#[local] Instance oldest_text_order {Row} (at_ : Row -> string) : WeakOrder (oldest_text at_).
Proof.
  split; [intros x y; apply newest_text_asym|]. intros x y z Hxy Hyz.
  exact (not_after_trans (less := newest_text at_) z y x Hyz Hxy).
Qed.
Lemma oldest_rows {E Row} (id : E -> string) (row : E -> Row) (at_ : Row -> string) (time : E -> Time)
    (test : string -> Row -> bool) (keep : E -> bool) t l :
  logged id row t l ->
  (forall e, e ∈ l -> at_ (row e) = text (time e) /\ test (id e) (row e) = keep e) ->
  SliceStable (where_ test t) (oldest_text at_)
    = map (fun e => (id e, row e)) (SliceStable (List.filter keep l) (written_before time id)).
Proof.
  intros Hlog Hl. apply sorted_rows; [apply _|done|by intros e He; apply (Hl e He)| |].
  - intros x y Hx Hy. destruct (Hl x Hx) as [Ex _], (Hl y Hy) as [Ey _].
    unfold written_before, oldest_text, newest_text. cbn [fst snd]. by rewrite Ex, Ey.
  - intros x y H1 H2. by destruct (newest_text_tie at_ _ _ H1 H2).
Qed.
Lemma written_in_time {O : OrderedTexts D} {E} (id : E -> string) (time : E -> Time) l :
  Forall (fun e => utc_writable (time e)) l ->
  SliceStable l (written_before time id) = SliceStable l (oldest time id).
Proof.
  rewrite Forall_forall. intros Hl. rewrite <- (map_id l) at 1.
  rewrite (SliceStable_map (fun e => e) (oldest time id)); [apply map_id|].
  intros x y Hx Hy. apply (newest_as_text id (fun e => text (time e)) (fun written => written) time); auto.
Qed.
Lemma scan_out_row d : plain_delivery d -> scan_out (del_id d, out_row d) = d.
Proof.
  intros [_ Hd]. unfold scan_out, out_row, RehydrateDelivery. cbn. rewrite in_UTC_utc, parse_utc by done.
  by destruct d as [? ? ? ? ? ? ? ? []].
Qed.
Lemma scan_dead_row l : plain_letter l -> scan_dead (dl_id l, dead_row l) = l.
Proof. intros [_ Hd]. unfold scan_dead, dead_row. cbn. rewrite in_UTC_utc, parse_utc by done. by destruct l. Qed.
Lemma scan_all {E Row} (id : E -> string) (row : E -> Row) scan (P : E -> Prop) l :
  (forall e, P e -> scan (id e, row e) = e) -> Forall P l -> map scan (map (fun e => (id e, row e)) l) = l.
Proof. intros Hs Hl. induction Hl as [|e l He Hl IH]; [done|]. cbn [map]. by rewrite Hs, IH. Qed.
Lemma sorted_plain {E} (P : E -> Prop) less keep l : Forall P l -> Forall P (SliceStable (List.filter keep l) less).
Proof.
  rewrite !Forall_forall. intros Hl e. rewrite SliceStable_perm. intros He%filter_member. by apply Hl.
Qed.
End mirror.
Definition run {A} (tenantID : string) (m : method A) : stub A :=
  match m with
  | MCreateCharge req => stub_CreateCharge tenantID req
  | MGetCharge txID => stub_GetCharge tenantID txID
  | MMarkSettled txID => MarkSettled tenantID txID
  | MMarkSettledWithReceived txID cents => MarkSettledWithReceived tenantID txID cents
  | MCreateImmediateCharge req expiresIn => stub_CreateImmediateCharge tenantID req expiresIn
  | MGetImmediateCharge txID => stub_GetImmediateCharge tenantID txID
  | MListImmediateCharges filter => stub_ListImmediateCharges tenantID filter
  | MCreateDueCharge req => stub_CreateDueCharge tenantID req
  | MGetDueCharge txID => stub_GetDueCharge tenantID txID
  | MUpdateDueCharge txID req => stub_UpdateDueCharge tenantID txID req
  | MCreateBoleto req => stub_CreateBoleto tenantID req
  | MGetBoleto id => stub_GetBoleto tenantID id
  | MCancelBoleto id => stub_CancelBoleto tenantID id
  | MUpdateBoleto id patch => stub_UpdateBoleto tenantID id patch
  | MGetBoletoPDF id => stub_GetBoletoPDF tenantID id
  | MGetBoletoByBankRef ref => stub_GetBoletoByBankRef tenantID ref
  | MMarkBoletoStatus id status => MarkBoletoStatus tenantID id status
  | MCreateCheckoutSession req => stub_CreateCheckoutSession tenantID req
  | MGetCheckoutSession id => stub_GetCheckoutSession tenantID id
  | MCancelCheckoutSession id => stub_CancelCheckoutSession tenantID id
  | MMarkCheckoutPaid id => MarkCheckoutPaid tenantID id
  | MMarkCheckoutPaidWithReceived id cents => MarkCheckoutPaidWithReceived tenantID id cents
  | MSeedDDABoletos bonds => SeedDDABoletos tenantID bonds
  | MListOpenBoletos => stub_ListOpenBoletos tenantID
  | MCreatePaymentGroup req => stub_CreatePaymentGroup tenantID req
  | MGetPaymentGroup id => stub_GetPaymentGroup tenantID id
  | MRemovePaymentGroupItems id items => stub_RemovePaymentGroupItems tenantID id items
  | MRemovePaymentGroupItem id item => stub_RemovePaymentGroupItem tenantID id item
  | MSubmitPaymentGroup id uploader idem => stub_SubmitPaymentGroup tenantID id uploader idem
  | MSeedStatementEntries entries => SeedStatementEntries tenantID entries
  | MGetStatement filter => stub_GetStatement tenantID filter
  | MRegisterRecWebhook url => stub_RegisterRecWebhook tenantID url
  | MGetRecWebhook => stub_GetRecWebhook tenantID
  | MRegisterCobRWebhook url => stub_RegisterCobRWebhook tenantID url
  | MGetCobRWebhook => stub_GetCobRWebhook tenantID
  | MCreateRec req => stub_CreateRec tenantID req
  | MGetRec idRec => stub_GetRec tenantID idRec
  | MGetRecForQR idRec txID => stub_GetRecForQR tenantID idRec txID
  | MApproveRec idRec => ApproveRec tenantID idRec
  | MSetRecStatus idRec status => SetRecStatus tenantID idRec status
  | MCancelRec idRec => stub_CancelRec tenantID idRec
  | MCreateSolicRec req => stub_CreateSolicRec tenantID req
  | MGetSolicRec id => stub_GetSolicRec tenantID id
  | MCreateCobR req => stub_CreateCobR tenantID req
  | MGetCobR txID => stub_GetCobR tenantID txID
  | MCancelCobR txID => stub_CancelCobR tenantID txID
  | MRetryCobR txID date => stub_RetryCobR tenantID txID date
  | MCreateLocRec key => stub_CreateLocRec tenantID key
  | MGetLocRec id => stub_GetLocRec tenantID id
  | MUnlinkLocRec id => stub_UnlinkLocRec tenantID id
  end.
--
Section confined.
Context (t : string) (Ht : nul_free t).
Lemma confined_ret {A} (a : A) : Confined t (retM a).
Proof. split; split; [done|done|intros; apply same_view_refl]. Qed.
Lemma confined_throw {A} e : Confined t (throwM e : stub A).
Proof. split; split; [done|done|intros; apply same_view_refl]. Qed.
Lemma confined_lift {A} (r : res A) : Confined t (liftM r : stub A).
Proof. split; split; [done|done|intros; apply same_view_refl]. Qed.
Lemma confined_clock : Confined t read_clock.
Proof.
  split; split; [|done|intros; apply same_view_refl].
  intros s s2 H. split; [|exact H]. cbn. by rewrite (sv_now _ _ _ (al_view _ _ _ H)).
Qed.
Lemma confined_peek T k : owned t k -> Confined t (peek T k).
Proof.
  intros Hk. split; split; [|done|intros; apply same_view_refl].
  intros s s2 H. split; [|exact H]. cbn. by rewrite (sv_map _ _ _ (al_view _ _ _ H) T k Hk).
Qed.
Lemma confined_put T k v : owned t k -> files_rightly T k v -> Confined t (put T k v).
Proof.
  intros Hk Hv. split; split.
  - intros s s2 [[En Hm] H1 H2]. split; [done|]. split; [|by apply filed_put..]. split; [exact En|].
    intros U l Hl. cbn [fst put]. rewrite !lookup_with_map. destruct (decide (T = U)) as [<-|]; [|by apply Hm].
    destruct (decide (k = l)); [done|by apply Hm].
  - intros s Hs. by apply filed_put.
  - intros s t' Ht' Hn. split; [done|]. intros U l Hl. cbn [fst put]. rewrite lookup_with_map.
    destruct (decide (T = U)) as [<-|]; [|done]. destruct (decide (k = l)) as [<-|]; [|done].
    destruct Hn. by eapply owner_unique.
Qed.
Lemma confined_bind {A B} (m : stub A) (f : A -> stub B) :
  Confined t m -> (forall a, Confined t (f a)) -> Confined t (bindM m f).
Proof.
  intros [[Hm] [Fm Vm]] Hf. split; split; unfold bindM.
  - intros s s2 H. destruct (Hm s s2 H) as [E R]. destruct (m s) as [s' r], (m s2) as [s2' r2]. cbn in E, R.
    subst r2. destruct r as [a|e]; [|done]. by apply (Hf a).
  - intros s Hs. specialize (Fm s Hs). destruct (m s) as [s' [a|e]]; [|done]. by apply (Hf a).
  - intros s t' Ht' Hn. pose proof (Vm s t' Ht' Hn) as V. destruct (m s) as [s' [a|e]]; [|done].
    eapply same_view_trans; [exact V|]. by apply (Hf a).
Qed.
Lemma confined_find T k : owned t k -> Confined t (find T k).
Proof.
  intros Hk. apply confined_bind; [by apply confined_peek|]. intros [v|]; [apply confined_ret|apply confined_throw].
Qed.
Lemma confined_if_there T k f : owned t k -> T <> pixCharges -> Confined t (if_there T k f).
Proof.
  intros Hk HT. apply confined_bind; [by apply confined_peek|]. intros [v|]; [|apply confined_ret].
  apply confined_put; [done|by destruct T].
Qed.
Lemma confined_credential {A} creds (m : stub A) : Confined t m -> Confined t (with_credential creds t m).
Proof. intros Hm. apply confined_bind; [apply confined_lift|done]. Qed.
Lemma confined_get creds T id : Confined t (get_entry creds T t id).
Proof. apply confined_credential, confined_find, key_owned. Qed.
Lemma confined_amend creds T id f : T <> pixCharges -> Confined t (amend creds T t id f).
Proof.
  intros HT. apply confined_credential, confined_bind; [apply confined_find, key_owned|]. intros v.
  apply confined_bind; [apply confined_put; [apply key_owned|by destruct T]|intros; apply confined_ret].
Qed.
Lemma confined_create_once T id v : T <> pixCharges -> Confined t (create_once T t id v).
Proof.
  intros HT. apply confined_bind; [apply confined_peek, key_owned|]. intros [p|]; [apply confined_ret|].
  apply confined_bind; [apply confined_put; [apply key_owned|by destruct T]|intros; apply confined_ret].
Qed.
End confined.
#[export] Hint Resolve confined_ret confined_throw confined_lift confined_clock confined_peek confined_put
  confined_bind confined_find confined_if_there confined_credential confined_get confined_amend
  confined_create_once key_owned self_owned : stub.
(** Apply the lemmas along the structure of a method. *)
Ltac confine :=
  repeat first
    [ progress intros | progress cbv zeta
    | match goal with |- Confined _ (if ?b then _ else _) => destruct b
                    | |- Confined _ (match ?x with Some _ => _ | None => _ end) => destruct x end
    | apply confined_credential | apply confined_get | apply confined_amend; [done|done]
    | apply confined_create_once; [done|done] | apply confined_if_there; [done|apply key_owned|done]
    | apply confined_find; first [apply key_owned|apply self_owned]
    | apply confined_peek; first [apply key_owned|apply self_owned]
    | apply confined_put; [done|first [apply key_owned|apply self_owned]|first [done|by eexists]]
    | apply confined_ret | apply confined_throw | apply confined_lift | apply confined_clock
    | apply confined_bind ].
...
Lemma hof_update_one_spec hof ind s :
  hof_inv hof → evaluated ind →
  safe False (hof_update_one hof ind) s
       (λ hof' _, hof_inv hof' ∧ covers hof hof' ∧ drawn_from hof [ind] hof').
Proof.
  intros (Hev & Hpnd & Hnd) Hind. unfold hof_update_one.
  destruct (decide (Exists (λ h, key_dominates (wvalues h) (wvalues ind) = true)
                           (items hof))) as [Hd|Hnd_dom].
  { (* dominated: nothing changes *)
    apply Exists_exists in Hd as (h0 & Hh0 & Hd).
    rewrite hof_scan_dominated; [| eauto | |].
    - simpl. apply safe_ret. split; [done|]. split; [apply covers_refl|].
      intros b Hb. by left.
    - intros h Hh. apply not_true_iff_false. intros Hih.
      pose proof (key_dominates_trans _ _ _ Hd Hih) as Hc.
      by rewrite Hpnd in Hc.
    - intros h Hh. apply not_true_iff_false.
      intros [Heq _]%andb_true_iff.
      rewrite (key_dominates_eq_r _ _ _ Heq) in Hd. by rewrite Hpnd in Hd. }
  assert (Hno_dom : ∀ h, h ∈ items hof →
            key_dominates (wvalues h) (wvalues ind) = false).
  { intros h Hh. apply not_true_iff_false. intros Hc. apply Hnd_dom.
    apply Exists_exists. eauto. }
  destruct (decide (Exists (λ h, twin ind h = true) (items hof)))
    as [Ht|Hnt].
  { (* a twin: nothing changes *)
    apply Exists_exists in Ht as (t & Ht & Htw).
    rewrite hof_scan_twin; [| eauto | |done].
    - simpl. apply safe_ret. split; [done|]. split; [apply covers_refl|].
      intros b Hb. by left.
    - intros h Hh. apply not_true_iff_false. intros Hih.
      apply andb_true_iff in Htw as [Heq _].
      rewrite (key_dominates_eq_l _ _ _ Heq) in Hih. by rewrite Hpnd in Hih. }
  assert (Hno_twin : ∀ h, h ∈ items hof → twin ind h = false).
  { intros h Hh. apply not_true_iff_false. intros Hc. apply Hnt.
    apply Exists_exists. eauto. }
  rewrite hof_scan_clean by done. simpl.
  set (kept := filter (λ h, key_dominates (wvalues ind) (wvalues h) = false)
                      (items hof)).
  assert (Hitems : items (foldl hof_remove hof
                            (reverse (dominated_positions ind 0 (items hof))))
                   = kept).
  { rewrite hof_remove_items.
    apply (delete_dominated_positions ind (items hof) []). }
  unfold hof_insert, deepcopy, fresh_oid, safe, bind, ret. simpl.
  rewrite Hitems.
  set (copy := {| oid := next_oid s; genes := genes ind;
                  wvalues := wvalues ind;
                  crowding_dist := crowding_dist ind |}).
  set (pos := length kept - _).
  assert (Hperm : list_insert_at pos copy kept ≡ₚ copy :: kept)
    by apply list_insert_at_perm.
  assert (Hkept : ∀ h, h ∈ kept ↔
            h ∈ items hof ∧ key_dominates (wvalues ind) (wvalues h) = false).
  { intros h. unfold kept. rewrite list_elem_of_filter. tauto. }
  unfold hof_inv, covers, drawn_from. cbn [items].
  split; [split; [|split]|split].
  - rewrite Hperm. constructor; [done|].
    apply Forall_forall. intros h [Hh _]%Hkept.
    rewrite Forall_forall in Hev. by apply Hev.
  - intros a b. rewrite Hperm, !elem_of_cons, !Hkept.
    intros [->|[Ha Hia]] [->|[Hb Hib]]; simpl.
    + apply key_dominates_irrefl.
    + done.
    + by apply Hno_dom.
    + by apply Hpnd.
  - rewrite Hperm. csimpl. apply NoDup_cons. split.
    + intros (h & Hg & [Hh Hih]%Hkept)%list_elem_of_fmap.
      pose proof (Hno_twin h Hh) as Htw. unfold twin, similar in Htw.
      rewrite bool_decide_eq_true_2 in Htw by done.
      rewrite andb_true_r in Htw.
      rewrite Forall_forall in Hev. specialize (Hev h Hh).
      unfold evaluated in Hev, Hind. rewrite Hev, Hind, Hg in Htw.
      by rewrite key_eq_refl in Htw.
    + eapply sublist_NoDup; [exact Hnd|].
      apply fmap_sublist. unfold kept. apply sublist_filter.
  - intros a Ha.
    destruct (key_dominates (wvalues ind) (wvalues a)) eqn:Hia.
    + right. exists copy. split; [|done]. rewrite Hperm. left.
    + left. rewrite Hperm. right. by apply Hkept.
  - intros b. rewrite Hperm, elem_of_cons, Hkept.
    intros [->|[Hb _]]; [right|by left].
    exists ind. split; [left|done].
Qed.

### Task goal
Among the records above, repeat exactly the line with "SliceStable (where_ test", the line with "intros Hlog Hl.", and every line in between, and only those.

### Exercise output
  SliceStable (where_ test t) (oldest_text at_)
    = map (fun e => (id e, row e)) (SliceStable (List.filter keep l) (written_before time id)).
Proof.
  intros Hlog Hl. apply sorted_rows; [apply _|done|by intros e He; apply (Hl e He)| |].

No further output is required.